Vietnam has an overall balanced trade flow with the rest of the world, but a massive trade deficit with China itself.
Moreover, its exports to China are mostly consumer and agricultural commodities that are unlikely to suffer as China decelerates. This stands in marked contrast to countries like Indonesia, Australia, South Korea and Japan, which have much more to lose from a sustained Chinese manufacturing stagnation due to their many industrial, commodity, and supply-chain links.
Further reassurance to investors is the fact that Vietnam and China are at vastly different stages of economic development. China’s GDP per capita is some 4-5x higher, its manufacturing base is vastly larger, and its costs are higher. Vietnam's “catch-up” still has many years to go.
It has already profited as an attractive manufacturing location for global businesses, successfully avoiding the common emerging market trap of remaining wedded to its commodity sectors.
The presence of leading global manufacturers is progressively spawning a locally owned array of supporting businesses. The proportion of domestically supplied content in exports has grown by nearly half over the last five years, from 22 per cent to 32 per cent. China at 65 per cent and Indonesia at 40 per cent are indicative of the likely future growth for Vietnam.
While the problems of China and other emerging countries do not bode well for the world economy for some time to come, Vietnam stands out as a market that will be able to march to its own beat.
This has already been seen in stock market performance comparisons over the past five years.
The cumulative outperformance of Vietnamese equities relative to the MSCI emerging and frontier market indices of more than 30 per cent over these five years is expected to be sustained in the coming three to five years. In short, average earnings per share are on the rise, and valuations are modest at less than 12x those earnings.
Privatisation of state-owned businesses - which still produce about a quarter of GDP - is an ongoing long-term project. And importantly, limits on foreign ownership of listed companies - 49 per cent in most cases and 30 per cent for banks - are gradually being increased.
There are many examples of attractive Vietnamese listed companies to invest in.
Among them is Hoa Phat Group (HPG VN), Vietnam's number one steel producer, founded and led by one of the country’s leading self-made entrepreneurs.
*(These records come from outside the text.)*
(** * GenericCobolIDE: the COBOL highlighter and the editor session of app.py

    Part I embeds the program.

    - [Module Highlighter] is [CobolHighlighter]: the rule table built in
      [__init__] from the pattern sources, the regular-expression matcher the
      patterns are run with, the [globalMatch] iteration and the per-character
      format array written by [setFormat] in [highlightBlock].
    - [Module IDE] is [CobolIDE]: the handlers for new / open / save /
      save-as, the unsaved-changes prompt and [handle_compile_cobol], as
      functions on the state of the window; what the user, the file system
      and the compiler answer during a call is an argument of the handler.

    Parts II and III state and prove the properties of the two, claim by
    claim ([HighlighterFacts], [IDEFacts]).

    Text is a sequence of UTF-16 code units (the positions QRegularExpression
    reports); for the ASCII range a code unit is a byte. What the program
    takes from Qt, PCRE and Python's library is modelled after their
    documented behaviour: the pattern syntax and the backtracking matcher,
    [setFormat], the modified flag of the document, [os.path.join]. *)

From Stdlib Require Import NArith Ascii String List Bool Lia.
From stdpp Require Import base option list gmap strings.

Local Open Scope string_scope.
Local Open Scope list_scope.
Local Open Scope nat_scope.

(** * Part I: the program *)

Module Highlighter.

(** ** Characters and character classes *)

(** The code unit of an ASCII character. *)
Definition chr (a : ascii) : N := N_of_ascii a.

(** A unit of text is what Qt hands to [highlightBlock]: the code units of one
    block (one line) of the document. [text_of] reads one off an ASCII
    string. *)
Definition text_of (s : string) : list N := map chr (list_ascii_of_string s).

(** [\w] without the Unicode-properties option: ASCII letters, digits and the
    underscore. *)
Definition is_word (c : N) : bool :=
  ((48 <=? c) && (c <=? 57) || (65 <=? c) && (c <=? 90)
   || (97 <=? c) && (c <=? 122) || (c =? 95))%N.

(** [\s] without the Unicode-properties option: HT, LF, VT, FF, CR, space. *)
Definition is_space (c : N) : bool :=
  ((9 <=? c) && (c <=? 13) || (c =? 32))%N.

Definition LF : N := 10%N.

(** The single-character classes that occur in the patterns of the rule
    table: a literal, the dot (any character but the line feed) and [\s]. *)
Inductive cclass : Type :=
  | Lit (c : N)
  | Dot
  | Space.

Definition cmatch (k : cclass) (c : N) : bool :=
  match k with
  | Lit d => (c =? d)%N
  | Dot => negb (c =? LF)%N
  | Space => is_space c
  end.

(** A pattern is a sequence of items: one character of a class, a class under
    a greedy ([*]) or lazy ([*?]) star, the word boundary [\b] and the
    start-of-subject anchor [^]. *)
Inductive item : Type :=
  | One (k : cclass)
  | Star (greedy : bool) (k : cclass)
  | WordB
  | Bol.

(** ** Pattern sources *)

(** Characters with a special meaning outside a character class. *)
Definition is_meta (a : ascii) : bool :=
  existsb (Ascii.eqb a)
    (list_ascii_of_string "\^$.[]|()?*+{}").

Definition is_alnum (a : ascii) : bool :=
  let c := chr a in
  ((48 <=? c) && (c <=? 57) || (65 <=? c) && (c <=? 90)
   || (97 <=? c) && (c <=? 122))%N.

(** Tokens of a pattern source. *)
Inductive token : Type :=
  | TAtom (k : cclass)
  | TWordB
  | TBol
  | TStar
  | TQuest.

Definition escape_token (e : ascii) : option token :=
  if Ascii.eqb e "b" then Some TWordB
  else if Ascii.eqb e "s" then Some (TAtom Space)
  else if is_alnum e then None
  else Some (TAtom (Lit (chr e))).

Definition plain_token (a : ascii) : option token :=
  if Ascii.eqb a "^" then Some TBol
  else if Ascii.eqb a "." then Some (TAtom Dot)
  else if Ascii.eqb a "*" then Some TStar
  else if Ascii.eqb a "?" then Some TQuest
  else if is_meta a then None
  else Some (TAtom (Lit (chr a))).

Fixpoint lex (p : string) : option (list token) :=
  match p with
  | EmptyString => Some []
  | String a p1 =>
      if Ascii.eqb a "\" then
        match p1 with
        | EmptyString => None
        | String e p2 =>
            match escape_token e, lex p2 with
            | Some t, Some ts => Some (t :: ts)
            | _, _ => None
            end
        end
      else
        match plain_token a, lex p1 with
        | Some t, Some ts => Some (t :: ts)
        | _, _ => None
        end
  end.

Fixpoint items_of (ts : list token) : option (list item) :=
  match ts with
  | [] => Some []
  | TAtom k :: TStar :: TQuest :: ts' => cons (Star false k) <$> items_of ts'
  | TAtom k :: TStar :: ts' => cons (Star true k) <$> items_of ts'
  | TAtom k :: ts' => cons (One k) <$> items_of ts'
  | TWordB :: ts' => cons WordB <$> items_of ts'
  | TBol :: ts' => cons Bol <$> items_of ts'
  | TStar :: _ | TQuest :: _ => None
  end.

(** Reading of a pattern source, for the fragment of the syntax the rule table
    uses; [None] is an invalid (or unsupported) pattern. *)
Definition parse (p : string) : option (list item) :=
  lex p ≫= items_of.

(** [QRegularExpression(p)]: a pattern object; an invalid pattern is kept as
    such and never matches. *)
Definition QRegularExpression (p : string) : option (list item) := parse p.

(** ** Matching *)

Definition is_word_opt (c : option N) : bool :=
  match c with
  | Some c => is_word c
  | None => false
  end.

(** [\b] holds between [prev] and [next] when exactly one of them is a word
    character; the subject boundary counts as a non-word character. *)
Definition at_word_boundary (prev next : option N) : bool :=
  xorb (is_word_opt prev) (is_word_opt next).

(** Backtracking match of the items [r] at the current position: [prev] is
    the character just before it ([None] at the start of the subject), [rest]
    the subject from it on. The result is the length of the first match in
    the order the backtracking matcher explores: a greedy star takes as many
    characters as possible and gives them back one at a time, a lazy star
    takes as few as possible and extends one at a time. *)
Fixpoint match_here (r : list item) : option N → list N → option nat :=
  match r with
  | [] => λ _ _, Some 0
  | it :: r' =>
      let k := match_here r' in
      match it with
      | One cls => λ prev rest,
          match rest with
          | c :: rest' => if cmatch cls c then S <$> k (Some c) rest' else None
          | [] => None
          end
      | Star true cls =>
          fix star (prev : option N) (rest : list N) : option nat :=
            match rest with
            | c :: rest' =>
                if cmatch cls c then
                  match star (Some c) rest' with
                  | Some n => Some (S n)
                  | None => k prev rest
                  end
                else k prev rest
            | [] => k prev rest
            end
      | Star false cls =>
          fix star (prev : option N) (rest : list N) : option nat :=
            match k prev rest with
            | Some n => Some n
            | None =>
                match rest with
                | c :: rest' => if cmatch cls c then S <$> star (Some c) rest' else None
                | [] => None
                end
            end
      | WordB => λ prev rest,
          if at_word_boundary prev (head rest) then k prev rest else None
      | Bol => λ prev rest,
          match prev with
          | None => k prev rest
          | Some _ => None
          end
      end
  end.

(** [globalMatch]: the matches of a pattern over the whole subject, leftmost
    first, each search resuming where the previous match ended. [pos] is the
    current offset, [skip] the number of characters still inside the previous
    match. (After an empty match Qt retries at the same offset for a non-empty
    one before advancing; no pattern of the rule table matches the empty
    string, see [rules_match_nonempty], so the scan simply advances.) *)
Fixpoint scan (r : list item) (prev : option N) (rest : list N)
    (pos skip : nat) : list (nat * nat) :=
  match skip with
  | S skip' =>
      match rest with
      | c :: rest' => scan r (Some c) rest' (S pos) skip'
      | [] => []
      end
  | 0 =>
      match match_here r prev rest with
      | Some len =>
          (pos, len) ::
          match rest with
          | c :: rest' => scan r (Some c) rest' (S pos) (pred len)
          | [] => []
          end
      | None =>
          match rest with
          | c :: rest' => scan r (Some c) rest' (S pos) 0
          | [] => []
          end
      end
  end.

(** The list of [(capturedStart, capturedLength)] of the match iterator. *)
Definition globalMatch (p : option (list item)) (t : list N) : list (nat * nat) :=
  match p with
  | Some r => scan r None t 0 0
  | None => []
  end.

(** ** The rule table of [CobolHighlighter.__init__] *)

Inductive QColor : Type := blue | magenta | green.

Inductive Weight : Type := Normal | Bold.

Record QTextCharFormat : Type := {
  foreground : option QColor;
  fontWeight : Weight
}.

Definition keywords : list string := [
  "ACCEPT"; "ADD"; "CALL"; "CANCEL"; "COMPUTE"; "CONTINUE";
  "DELETE"; "DISPLAY"; "DIVIDE"; "ELSE"; "END-CALL"; "END-IF";
  "EVALUATE"; "GO"; "IF"; "INITIALIZE"; "INSPECT"; "MOVE";
  "MULTIPLY"; "OPEN"; "PERFORM"; "READ"; "REPLACE"; "RETURN";
  "REWRITE"; "SEARCH"; "STOP"; "STRING"; "SUBTRACT"; "UNSTRING";
  "WRITE"
].

(** The three formats stand for the three categories of a character:
    keyword (blue, bold), string literal (magenta) and comment (green). *)
Definition keyword_format : QTextCharFormat :=
  {| foreground := Some blue; fontWeight := Bold |}.

Definition string_format : QTextCharFormat :=
  {| foreground := Some magenta; fontWeight := Normal |}.

Definition comment_format : QTextCharFormat :=
  {| foreground := Some green; fontWeight := Normal |}.

(** [r'\b{}\b'.format(word)] *)
Definition keyword_source (word : string) : string := "\b" +:+ word +:+ "\b".

Definition dquote : string := String (ascii_of_nat 34) EmptyString.
Definition squote : string := "'".

Definition string_patterns : list (option (list item)) :=
  [QRegularExpression (dquote +:+ ".*?" +:+ dquote);
   QRegularExpression (squote +:+ ".*?" +:+ squote)].

Definition comment_source : string := "^\s*\*>.*".

Definition keyword_rules : list (option (list item) * QTextCharFormat) :=
  map (λ word, (QRegularExpression (keyword_source word), keyword_format)) keywords.

Definition string_rules : list (option (list item) * QTextCharFormat) :=
  map (λ pattern, (pattern, string_format)) string_patterns.

Definition comment_pattern : option (list item) := QRegularExpression comment_source.

Definition highlighting_rules : list (option (list item) * QTextCharFormat) :=
  (keyword_rules ++ string_rules) ++ [(comment_pattern, comment_format)].

(** ** [highlightBlock] *)

(** [QSyntaxHighlighter.setFormat(start, count, format)]: overwrite the
    entries [start .. min (start + count) n - 1] of the block's format array;
    a start outside the block is ignored. *)
Definition setFormat (start count : nat) (fmt : QTextCharFormat)
    (formats : list (option QTextCharFormat)) : list (option QTextCharFormat) :=
  if decide (start < length formats) then
    let stop := Nat.min (start + count) (length formats) in
    foldl (λ fs i, <[i := Some fmt]> fs) formats (seq start (stop - start))
  else formats.

(** The inner [while] loop: every match of one rule is painted. *)
Definition apply_rule (t : list N) (formats : list (option QTextCharFormat))
    (rule : option (list item) * QTextCharFormat) : list (option QTextCharFormat) :=
  foldl (λ fs m, setFormat m.1 m.2 rule.2 fs) formats (globalMatch rule.1 t).

(** The format array of a block after [highlightBlock]: entry [i] is the
    format of character [i], [None] where no rule painted. (The block state,
    set to 0 at the end, plays no part in the formats.) *)
Definition highlightBlock (t : list N) : list (option QTextCharFormat) :=
  foldl (apply_rule t) (replicate (length t) None) highlighting_rules.

(** ** Vocabulary of the statements on the highlighter *)

(** A match [(start, length)] covers offset [i]. *)
Definition covers (m : nat * nat) (i : nat) : bool :=
  (m.1 <=? i) && (i <? m.1 + m.2).

(** Some match of pattern [p] over [t] covers offset [i]: the rule paints
    character [i]. *)
Definition painted (p : option (list item)) (t : list N) (i : nat) : bool :=
  existsb (λ m, covers m i) (globalMatch p t).

(** The pattern [r] matches [l] characters at offset [s] of [t]. *)
Definition matches_at (r : list item) (t : list N) (s l : nat) : Prop :=
  ∃ pre rest, t = pre ++ rest ∧ length pre = s ∧ match_here r (last pre) rest = Some l.

(** The items of a run of literal characters. *)
Definition lits (w : list N) : list item := map (λ c, One (Lit c)) w.

(** The items of [\bword\b]. *)
Definition kw_regex (w : list N) : list item := WordB :: lits w ++ [WordB].

(** The character before the position reached after reading [w] from a
    position whose previous character is [prev]. *)
Definition prev_after (prev : option N) (w : list N) : option N :=
  match last w with
  | Some c => Some c
  | None => prev
  end.

(** A word shaped like the keywords: it starts and ends with a word
    character (so it is not empty). *)
Definition kw_shape (w : list N) : bool :=
  is_word_opt (head w) && is_word_opt (last w).

(** [w] stands at offset [p] of [t] as a whole word: the character before it
    and the character after it are not word characters (or are missing). *)
Definition whole_word_at (w t : list N) (p : nat) : Prop :=
  ∃ pre tail, t = pre ++ w ++ tail ∧ length pre = p
              ∧ is_word_opt (last pre) = false ∧ is_word_opt (head tail) = false.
It has a record of continuous market share gains in the ever growing Vietnamese steel market and is very cost competitive against Chinese imports.
Traphaco (TRA VN) is Vietnam's leading herbal medicine firm, boasting one of the country's best earnings per share growth records. Fecon (FCN VN) is a leading contractor that specializes in engineering foundation construction. The three firms, all in the portfolio of VietNam Holding Ltd, trade at between 6x and 12x current earnings.
Source: Bloomberg
Several Vietnam country funds listed on either the AIM market or the main London market trade at a discount to net asset value of 15 per cent and more and thus provide an attractive way to access this exciting market. In particular, they are a more preferable method of investing in this blooming environment to other alternatives such as ETFs, which historically have not performed well in Vietnam and due to the nature of the Vietnamese market, are not well suited for it either.
In fact, the two existing ETFs have underperformed the VNAS by around 60 per cent over the last five years.
Over the same five-year period ending March 31st, 2016, VietNam Holding has outperformed its closest peer by over 40 per cent, and the benchmark index VNAS by over 80 per cent.
Min-Hwa Hu Kupfer is chairperson of VietNam Holding. All the views expressed above are her own and shouldn’t be taken as investment advice.